Miramax serves up the 135-minute theatrical cut of Sling Blade in a solid 1080p AVC transfer. Thornton and cinematographer Barry Markowitz (The Apostle) shot the movie on a paltry $1 million budget. Most of its production value is derived from the lush, green Southern setting. Detail on the transfer is decent—not spectacular, but impressive given the movie's age and small budget. Color, depth, and grain structure are far superior to previous DVD releases. A DTS-HD lossless audio track is punchy and perfectly clear. Use of the rear soundstage is limited, but the mix captures every nuance of the original audio track.
The disc is loaded with extras. Unfortunately, they're the same batch of supplements from the Collector's Series DVD released back in 2005. There are no HD exclusives. First up, Thornton delivers an interesting if low-key audio commentary for the film. "On the Set" is a trio of featurettes—"Billy Bob at Work" (4:39), "Doyle's Band: The Johnsons" (1:46), and "Doyle Gets Pummeled" (1:53)—that provide behind-the-scenes glimpses of the movie's production.

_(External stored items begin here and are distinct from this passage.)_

(* ===== verification/Proc.v ===== *)
(** * Processes: [src/kernel/proc.c]

    The process table, allocation and release of its entries, sleep and
    wake-up, [kill], [growproc] and the copies to and from either address
    space.  [fork], [exit] and [wait], which also touch files, are in
    [Process].

    [sched] and [scheduler] meet in [swtch], which leaves one kernel thread and
    enters another.  The part of [sched] before the switch ends the run of the
    thread with the outcome [Sleeps]; what it does when it is switched to again
    is a definition of its own ([sched_return], [sleep_return]).  The contents
    of a saved context are tracked only where the code sets them. *)

From stdpp Require Import functions.
From S2P Require Import Prelude Memory CString Riscv Csr Spinlock Kalloc Vm Copy Block Cache Log Fs Kernel.

Section proc.
Context {S B D : Type} `{!BlockCache S B} `{!Mmio D}.
(** [end] and [trampoline] of the linker script, the address of [forkret]. *)
Variables kend trampoline forkret_pc : Z.

Abbreviation kern := (kernel S D).

(** ** Access to the parts of the state *)

Definition on_phys {A} (m : M phys A) : M kern A := zoom k_phys set_kphys m.
Definition on_fs {A} (m : M (fsst S) A) : M kern A := zoom k_fs set_kfs m.
Definition on_dev {A} (m : M D A) : M kern A := zoom k_dev set_kdev m.
Definition on_hc {A} (m : M (hart * cpu) A) : M kern A :=
  zoom (fun s => (k_hart s, k_cpu s)) (fun x s => set_kcpu (snd x) (set_khart (fst x) s)) m.
Definition on_reg {A} (m : M hart A) : M kern A := zoom k_hart set_khart m.
Definition on_lock {A} (l : lockid) (m : M lkst A) : M kern A :=
  zoom (fun s => (k_hart s, k_cpu s, k_locks s l))
    (fun x s => set_klocks (<[l := snd x]> (k_locks s))
                  (set_kcpu (snd (fst x)) (set_khart (fst (fst x)) s))) m.
Definition get_proc (p : nat) : M kern proc := gets (fun s => k_procs s p).
Definition upd_proc (p : nat) (f : proc -> proc) : M kern unit :=
  modify (fun s => set_kprocs (<[p := f (k_procs s p)]> (k_procs s)) s).

Definition acquire (l : lockid) : M kern unit := on_lock l Spinlock.acquire.
Definition release (l : lockid) : M kern unit := on_lock l Spinlock.release.
Definition mycpu : M kern cpu := gets k_cpu.
Definition upd_cpu (f : cpu -> cpu) : M kern unit := modify (fun s => set_kcpu (f (k_cpu s)) s).

Definition myproc : M kern (option nat) :=
  on_hc push_off ;;
  let! c := mycpu in
  let p := c_proc c in
  on_hc pop_off ;;
  ret p.

(** [myproc()] where the code goes on to dereference it. *)
Definition curproc : M kern nat :=
  let! p := myproc in
  match p with Some p => ret p | None => panic "null pointer" end.

(** ** Start-up and identifiers *)

Definition init_lock (l : lockid) (name : string) : M kern unit :=
  modify (fun s => set_klocks (<[l := initlock name]> (k_locks s)) s).

Definition procinit : M kern unit :=
  init_lock LkPid "nextpid" ;;
  init_lock LkWait "wait_lock" ;;
  for_in (seq 0 NPROC) (fun p =>
    init_lock (LkProc p) "proc" ;;
    upd_proc p (set_kstack (KSTACK (Z.of_nat p)))).

Definition allocpid : M kern Z :=
  acquire LkPid ;;
  let! pid := gets k_nextpid in
  modify (set_knextpid (s32 (pid + 1))) ;;
  release LkPid ;;
  ret pid.

(** ** Table entries *)

Definition freeproc (p : nat) : M kern unit :=
  let! q := get_proc p in
  (if negb (p_trapframe q =? 0) then on_phys (kfree kend (p_trapframe q)) else ret tt) ;;
  upd_proc p (set_trapframe 0) ;;
  (if negb (p_pagetable q =? 0) then on_phys (proc_freepagetable kend (p_pagetable q) (p_sz q))
   else ret tt) ;;
  upd_proc p (set_pagetable 0) ;;
  upd_proc p (set_sz 0) ;;
  upd_proc p (set_pid 0) ;;
  upd_proc p (set_parent None) ;;
  upd_proc p (fun q => set_name (<[0%nat := 0]> (p_name q)) q) ;;
  upd_proc p (set_chan None) ;;
  upd_proc p (set_killed 0) ;;
  upd_proc p (set_xstate 0) ;;
  upd_proc p (set_state UNUSED).

(** The code after the label [found]; [p->lock] is held. *)
Definition allocproc_found (p : nat) : M kern (option nat) :=
  let! pid := allocpid in
  upd_proc p (set_pid pid) ;;
  upd_proc p (set_state USED) ;;
  let! tf := on_phys kalloc in
  upd_proc p (set_trapframe tf) ;;
  if tf =? 0 then freeproc p ;; release (LkProc p) ;; ret None
  else
    let! pt := on_phys (proc_pagetable kend trampoline tf) in
    upd_proc p (set_pagetable pt) ;;
    if pt =? 0 then freeproc p ;; release (LkProc p) ;; ret None
    else
      upd_proc p (fun q => set_context (mkcontext forkret_pc (p_kstack q + PGSIZE) (repeat 0 12)) q) ;;
      ret (Some p).

Definition allocproc : M kern (option nat) :=
  let! found := for_first (seq 0 NPROC) (fun p =>
    acquire (LkProc p) ;;
    let! q := get_proc p in
    if bool_decide (p_state q = UNUSED) then ret (Some p)
    else release (LkProc p) ;; ret None) in
  match found with
  | None => ret None
  | Some p => allocproc_found p
  end.

(** ** The scheduler *)

(** One entry of the scheduler's loop, up to [swtch]: whether the process has
    been chosen to run. *)
Definition scheduler_enter (p : nat) : M kern bool :=
  acquire (LkProc p) ;;
  let! q := get_proc p in
  if bool_decide (p_state q = RUNNABLE) then
    upd_proc p (set_state RUNNING) ;;
    upd_cpu (set_cproc (Some p)) ;;
    ret true
  else release (LkProc p) ;; ret false.

(** Back from [swtch]. *)
Definition scheduler_return (p : nat) : M kern unit :=
  upd_cpu (set_cproc None) ;;
  release (LkProc p).

(** One pass over the table, up to the first process it switches to. *)
Definition scheduler_pass : M kern (option nat) :=
  on_reg intr_on ;;
  for_first (seq 0 NPROC) (fun p =>
    let! run := scheduler_enter p in
    ret (if run then Some p else None)).

(** [sched], up to [swtch]; the result is the saved [intena]. *)
Definition sched : M kern bool :=
  let! p := curproc in
  let! h := gets k_hart in
  let! lk := gets (fun s => k_locks s (LkProc p)) in
  if negb (holding (cpuid h) lk) then panic "sched p->lock"
  else
    let! c := mycpu in
    if negb (c_noff c =? 1) then panic "sched locks"
    else
      let! q := get_proc p in
      if bool_decide (p_state q = RUNNING) then panic "sched running"
      else
        let! on := on_reg intr_get in
        if on then panic "sched interruptible"
        else ret (c_intena c).

(** Back from [swtch], perhaps on another CPU. *)
Definition sched_return (intena : bool) : M kern unit := upd_cpu (set_intena intena).

Definition yield : M kern bool :=
  let! p := curproc in
  acquire (LkProc p) ;;
  upd_proc p (set_state RUNNABLE) ;;
  sched.

Definition yield_return (p : nat) (intena : bool) : M kern unit :=
  sched_return intena ;;
  release (LkProc p).

(** ** Sleep and wake-up *)

(** [sleep], up to [swtch]. *)
Definition sleep_enter (ch : chan) (lk : lockid) : M kern bool :=
  let! p := curproc in
  acquire (LkProc p) ;;
  release lk ;;
  upd_proc p (set_chan (Some ch)) ;;
  upd_proc p (set_state SLEEPING) ;;
  sched.

(** Back from [swtch]: the rest of [sleep]. *)
Definition sleep_awake (p : nat) (intena : bool) : M kern unit :=
  sched_return intena ;;
  upd_proc p (set_chan None) ;;
  release (LkProc p).

Definition sleep_return (p : nat) (intena : bool) (lk : lockid) : M kern unit :=
  sleep_awake p intena ;;
  acquire lk.

(** [sleep] in a caller that starts over when it is woken up. *)
Definition sleep {A} (ch : chan) (lk : lockid) : M kern A :=
  sleep_enter ch lk ;; sleeps "sleep".

(** The body of the loop of [wakeup], for the entry [p]. *)
Definition wakeup_at (ch : chan) (p : nat) : M kern unit :=
  let! me := myproc in
  if bool_decide (me = Some p) then ret tt
  else
    acquire (LkProc p) ;;
    (let! q := get_proc p in
     if bool_decide (p_state q = SLEEPING) && bool_decide (p_chan q = Some ch)
     then upd_proc p (set_state RUNNABLE) else ret tt) ;;
    release (LkProc p).

Definition wakeup (ch : chan) : M kern unit := for_in (seq 0 NPROC) (wakeup_at ch).

(** The body of the loop of [kill]; a result ends the loop. *)
Definition kill_at (pid : Z) (p : nat) : M kern (option Z) :=
  acquire (LkProc p) ;;
  let! q := get_proc p in
  if p_pid q =? pid then
    upd_proc p (set_killed 1) ;;
    (if bool_decide (p_state q = SLEEPING) then upd_proc p (set_state RUNNABLE) else ret tt) ;;
    release (LkProc p) ;;
    ret (Some 0)
  else release (LkProc p) ;; ret None.

Definition kill (pid : Z) : M kern Z :=
  let! found := for_first (seq 0 NPROC) (kill_at pid) in
  ret (default (-1) found).

(** Pass the abandoned children of [p] to init. *)
Definition reparent (p : nat) : M kern unit :=
  for_in (seq 0 NPROC) (fun pp =>
    let! q := get_proc pp in
    if bool_decide (p_parent q = Some p) then
      let! init := gets k_initproc in
      upd_proc pp (set_parent init) ;;
      match init with Some i => wakeup (ChProc i) | None => ret tt end
    else ret tt).

(** ** Memory of a process *)

(** [sz] is a 32-bit [uint]. *)
Definition growproc (n : Z) : M kern Z :=
  let! p := curproc in
  let! q := get_proc p in
  let sz := u32 (p_sz q) in
  if 0 <? n then
    let! r := on_phys (uvmalloc kend (p_pagetable q) sz (u32 (sz + n))) in
    let sz := u32 r in
    if sz =? 0 then ret (-1) else upd_proc p (set_sz sz) ;; ret 0
  else if n <? 0 then
    let! r := on_phys (uvmdealloc kend (p_pagetable q) sz (u32 (sz + n))) in
    upd_proc p (set_sz (u32 r)) ;; ret 0
  else upd_proc p (set_sz sz) ;; ret 0.

(** The bytes come from, or go to, a kernel variable. *)
Definition either_copyout (user_dst : bool) (dst : Z) (src : list Z) : M kern Z :=
  let! p := curproc in
  let! q := get_proc p in
  if user_dst then on_phys (copyout_bytes (p_pagetable q) dst src)
  else on_phys (put_bytes dst src) ;; ret 0.

Definition either_copyin (user_src : bool) (src len : Z) : M kern (list Z * Z) :=
  let! p := curproc in
  let! q := get_proc p in
  if user_src then on_phys (copyin_bytes (p_pagetable q) src len)
  else
    let! l := gets (fun s => mem_read (p_mem (k_phys s)) src (Z.to_nat len)) in
    ret (l, 0).

(** [safestrcpy(p->name, s, sizeof(p->name))] *)
Definition copy_name (name s : list Z) : list Z :=
  mem_read (safestrcpy (two_names name s) 0 32 16) 0 16.
End proc.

There are two video features about Billy Bob Thornton. Mr. Thornton Goes to Hollywood (66:51) is a documentary about the writer-director-actor's life, early career, and the making of Sling Blade. An episode of Bravo Profiles (43:24) is more focused on the post-Sling Blade movie star phase of his career.
Next up is a trio of video discussions about the film: "A Roundtable Discussion with Billy Bob Thornton, Dwight Yoakam, Mickey Jones, and Producer David Bushell" (75:25), "A Conversation with Billy Bob Thornton and Robert Duvall" (8:31), and "A Conversation with Robert Duvall" (7:35). The first of the featurettes is a loose and lively conversation about the film. The second and third segments are video interviews slightly marred by the fact that it's difficult to hear the questions being asked.
"The Return of Karl" (3:40) is footage of Thornton fooling around on the set in character. "Doyle's Dead" (4:23) is a deleted post-credits sequence. The scene is introduced by Thornton, who also explains why he opted not to include it in the final movie.
All of the video features are presented in standard definition.
There's no doubt that Sling Blade looks and sounds better on Blu-ray than it does on DVD, but given the limitations of the low-budget source materials and the total absence of any HD exclusives whatsoever, there's not a lot of point picking this up if you already own the Collector's Series DVD.